晚餐很丰富,有鱼,有肉,全是我爱吃的,但我只吃了豆荚。
“水灵,我不明白,今天你怎么啦,生病了?”
他把手伸到我的额前来摸我的头。
“没发烧呀”
我笑笑,没事。
一阵风刮来,一股寒气迎面,一缕雨水从屋檐下跌落,顺着芭蕉叶滴在一只破瓮上,滴答滴答滴滴答我瞬间有想哭的念头,心情就象这江南的雨,多情而缠绵,丝丝缕缕如怨如诉,空气中飘荡着陈腐的气味,潮润的水气足以催下我的眼泪,我就这样被雨水包围,直到他“水灵,快进屋。”我才跨进屋中。
夜色已深,月儿无影,只有滴答的雨水轻拍窗棂。
我躺在床上一直在沉思,我是不是可儿的影子
清晨的阳光打在高翘的檐角,唤醒了人们的沉睡,我揉了揉双眼,穿上那条白底镶着蓝色小花的布裙,长长的发用蓝色的丝巾随意扎了个马尾,在院子里散起步来。
他早就在院中晨练。
“早,水灵。”
我呵呵一笑,想着昨晚的事,羞又挂在脸上。
3
毕业后,我分配进入一家企业,他因工作出色,调离了小镇的中学,来到市区的高中任教。
来到镇中帮他搬家什,又看见那棵树,虽然树长高了,树冠象一把大伞了,但我还是喜欢它以前的样子,不曲不绕,一成不变。最后一抹秋阳落入学校后的小山包,夜色又开始来临了。他开着车,高兴地跟我谈着未来。
那是一间刚买的新房,虽不大,但足以够用,已在粉刷,我们说好在年底就把喜事办了。
那天,我和好友琴坐在蓝岛咖啡馆喝咖啡。
“水灵,看”琴小声地说,并用手指了指幽暗灯光下的两个人。
我一看,那个女的不就是我吗,还有一个男的,却是他。
我一拉琴就走了过去
把头靠在他的怀里,我知道这辈子他是我唯一的依靠,我不能失去他,刚才的一幕以我的胜利而告终。
我知道可儿不会是死,而是去了国外,一个女人的直觉是灵验的。
现在她又回来重新想找回失去的爱,谈何容易。
我数着手指盼着快快到年底,希望早点结婚来牵住他的心。
还天天象蜜蜂盯着花蕾一样把他盯得死死的,恐怕他被可儿粘走。
新房装修后,买齐了一切物品,就等着领结婚证和办喜事了。
我天天催着他去领证,可他老推工作忙,等几天再说。
深秋,风吹在脸上冷,又下起了秋雨,在秋风、秋雨、秋煞人的夜晚,我的左眼跳个不停,感觉会出事。
手机在这时响起。
“水灵,你快回来,我出事了。
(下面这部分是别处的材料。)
(** C8, as the code has it: the severity and the category on the wire are
    the inputs in lower case, hence members of the two closed enumerations
    whenever the inputs are members written in any letter case; the library
    variant sends this record for every token that the Authorization header
    can print (and nothing for another); the message
    on the wire is the input as given in the library variant, and the
    trimmed input in the standalone variant, which is not empty as soon as
    the input has a character that is not white space. *)
Theorem log_record_on_the_wire
    (token message : JsValue) (level pkg lvl cat : string) (w : World) :
  In lvl LogLevels -> In cat FrontendPackages ->
  same_ignoring_case level lvl -> same_ignoring_case pkg cat ->
  outbound_payloads
    (LibLogger.logToServer token (JsStr level) (JsStr pkg) message) w =
    match to_string token with
    | Fulfilled _ => [LogRequest lvl cat message]
    | Rejected _ => []
    end /\
  (forall m, message = JsStr m -> m <> "" ->
             message_non_empty (LogRequest lvl cat message)) /\
  (forall m,
      message = JsStr m -> trim m <> "" -> present token = true ->
      outbound_payloads
        (StarterLogger.logToServer token (JsStr level) (JsStr pkg) message) w =
        [LogRequest lvl cat (JsStr (trim m))] /\
      message_non_empty (LogRequest lvl cat (JsStr (trim m)))) /\
  (forall p,
      In p (outbound_payloads
              (StarterLogger.logToServer token (JsStr level) (JsStr pkg) message) w) ->
      field "level" p = Some (JsStr lvl) /\ field "package" p = Some (JsStr cat)).
Proof.
  unfold same_ignoring_case. intros Hl Hc El Ec.
  rewrite (LogLevels_lower _ Hl) in El.
  rewrite (FrontendPackages_lower _ Hc) in Ec.
  split; [|split; [|split]].
  - unfold outbound_payloads. rewrite lib_sent.
    destruct (to_string token); simpl; [rewrite El, Ec|]; reflexivity.
  - intros m -> Hm. exists m. split; [reflexivity | exact Hm].
  - intros m -> Hm Ht. split.
    + unfold outbound_payloads.
      rewrite (starter_sent token level pkg m w Ht (trim_nonempty_input m Hm)).
      simpl. rewrite El, Ec. reflexivity.
    + exists (trim m). split; [reflexivity | exact Hm].
  - intros p.
    destruct (logToServer_payload_shape token message level pkg w) as [Hs | [msg Hs]];
      rewrite Hs; simpl.
    + intros [].
    + intros [<- | []]. simpl. rewrite El, Ec. split; reflexivity.
Qed.

Lemma log_record_on_the_wire_witness :
  outbound_payloads
    (LibLogger.logToServer (JsStr "t") (JsStr "ERROR") (JsStr "API") (JsStr " boom "))
    (world_answering (Fulfilled log_created)) =
    [LogRequest "error" "api" (JsStr " boom ")] /\
  outbound_payloads
    (StarterLogger.logToServer (JsStr "t") (JsStr "ERROR") (JsStr "API") (JsStr " boom "))
    (world_answering (Fulfilled log_created)) =
    [LogRequest "error" "api" (JsStr "boom")].
Proof.
  assert (Hl : In "error" LogLevels) by (simpl; tauto).
  assert (Hc : In "api" FrontendPackages) by (simpl; tauto).
  assert (Hm : trim " boom " <> "") by (vm_compute; discriminate).
  destruct (log_record_on_the_wire (JsStr "t") (JsStr " boom ") "ERROR" "API"
              "error" "api" (world_answering (Fulfilled log_created))
              Hl Hc eq_refl eq_refl)
    as (Hlib & _ & Hstarter & _).
  split; [exact Hlib|].
  exact (proj1 (Hstarter " boom " eq_refl Hm eq_refl)).
Defined.

(** C8, as stated, fails on the message: the library variant sends a record
    whose message is the empty string. *)
Lemma empty_message_goes_out :
  outbound_payloads
    (LibLogger.logToServer (JsStr "t") (JsStr "info") (JsStr "api") (JsStr ""))
    (world_answering (Fulfilled log_created)) =
    [LogRequest "info" "api" (JsStr "")] /\
  ~ message_non_empty (LogRequest "info" "api" (JsStr "")).
Proof.
  split; [vm_compute; reflexivity|].
  intros (m & Hf & Hm). simpl in Hf. injection Hf as <-. apply Hm. reflexivity.
Qed.

(** Membership in the enumerations is a matter of the TypeScript types
    only: a level that is no member goes out as it is, in lower case. *)
Example level_outside_enumeration :
  outbound_payloads
    (StarterLogger.logToServer (JsStr "t") (JsStr "Verbose") (JsStr "api") (JsStr "m"))
    (world_answering (Fulfilled log_created)) =
    [LogRequest "verbose" "api" (JsStr "m")] /\
  ~ In "verbose" LogLevels.
Proof.
  split; [vm_compute; reflexivity|].
  simpl. intros H. repeat (destruct H as [H | H]; [discriminate|]). exact H.
Qed.

(** ** The retained list of the demo *)

(** C9: a click that goes through puts its entry first and keeps the nine
    newest of the entries already shown, so that a full list loses its
    oldest entry; a click without token leaves the list alone; the list
    never grows beyond ten entries, whatever the series of clicks. *)
Theorem retained_logs_capped
    (token : JsValue) (level pkg : string) (message : JsValue)
    (st : LoggingDemo.State) (w : World) :
  (truthy token = true ->
   exists e,
     LoggingDemo.logs
       (fst (snd (LoggingDemo.sendLog token level pkg message (st, w)))) =
       e :: firstn 9 (LoggingDemo.logs st) /\
     LoggingDemo.level e = JsStr level /\ LoggingDemo.package e = JsStr pkg /\
     LoggingDemo.message e = message /\
     (List.length (LoggingDemo.logs st) = 10 ->
      LoggingDemo.logs
        (fst (snd (LoggingDemo.sendLog token level pkg message (st, w)))) =
        e :: removelast (LoggingDemo.logs st))) /\
  (truthy token = false ->
   LoggingDemo.logs
     (fst (snd (LoggingDemo.sendLog token level pkg message (st, w)))) =
     LoggingDemo.logs st) /\
  (List.length (LoggingDemo.logs st) <= 10 ->
   List.length
     (LoggingDemo.logs
        (fst (snd (LoggingDemo.sendLog token level pkg message (st, w))))) <= 10) /\
  (forall cs,
      List.length
        (LoggingDemo.logs
           (fst (LoggingDemo.clicks cs (LoggingDemo.initial, w)))) <= 10).
Proof.
  split; [|split; [|split]].
  - intros Ht.
    destruct (sendLog_entry token level pkg message st w Ht)
      as (e & Hl & He1 & He2 & He3 & _).
    exists e. split; [exact Hl|].
    split; [exact He1|]. split; [exact He2|]. split; [exact He3|].
    intros Hfull. rewrite Hl.
    change (LoggingDemo.slice_0_10 (e :: LoggingDemo.logs st))
      with (e :: firstn 9 (LoggingDemo.logs st)).
    rewrite (firstn_full_removelast _ 9 Hfull). reflexivity.
  - intros Ht. rewrite (sendLog_no_token _ _ _ _ _ _ Ht). reflexivity.
  - apply (sendLog_capped token level pkg message (st, w)).
  - intros cs. apply clicks_capped. simpl. lia.
Qed.

Lemma retained_logs_capped_witness :
  exists e,
    LoggingDemo.logs
      (fst (snd (LoggingDemo.sendLog (JsStr "t") "warn" "api"
                   (JsStr "slow") (full_list, world_answering (Fulfilled log_created))))) =
      e :: repeat old_entry 9 /\
    LoggingDemo.message e = JsStr "slow".
Proof.
  destruct (retained_logs_capped (JsStr "t") "warn" "api" (JsStr "slow")
              full_list (world_answering (Fulfilled log_created)))
    as (Hin & _ & _ & _).
  destruct (Hin eq_refl) as (e & _ & _ & _ & Hm & Hfull).
  exists e. split; [exact (Hfull eq_refl) | exact Hm].
Defined.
”
我急急地赶回乡下,那个小院已围满了人。
他和可儿已不见,说是在医院了。
我又急急地奔向医院。
可儿已死,他还在抢救中
我哭得象个泪人,知道可儿在酒中放了毒药,我知道可儿的眼神,那相片中的眼神不是一般的女子所能领悟的,只有我,我知道会有这一天的。
就象我也做好了最坏的打算,也是这个主意,也是这个小院,也是一杯毒酒。
可惜,可儿先走了我的一步
半小时后他的魂也随着可儿的魂向天边飘去。
直到现在我才明白,爱到极致是放手,逃离这种情伤,是最好的解决办法,伊人已去,我心伤,在秋天的雨季。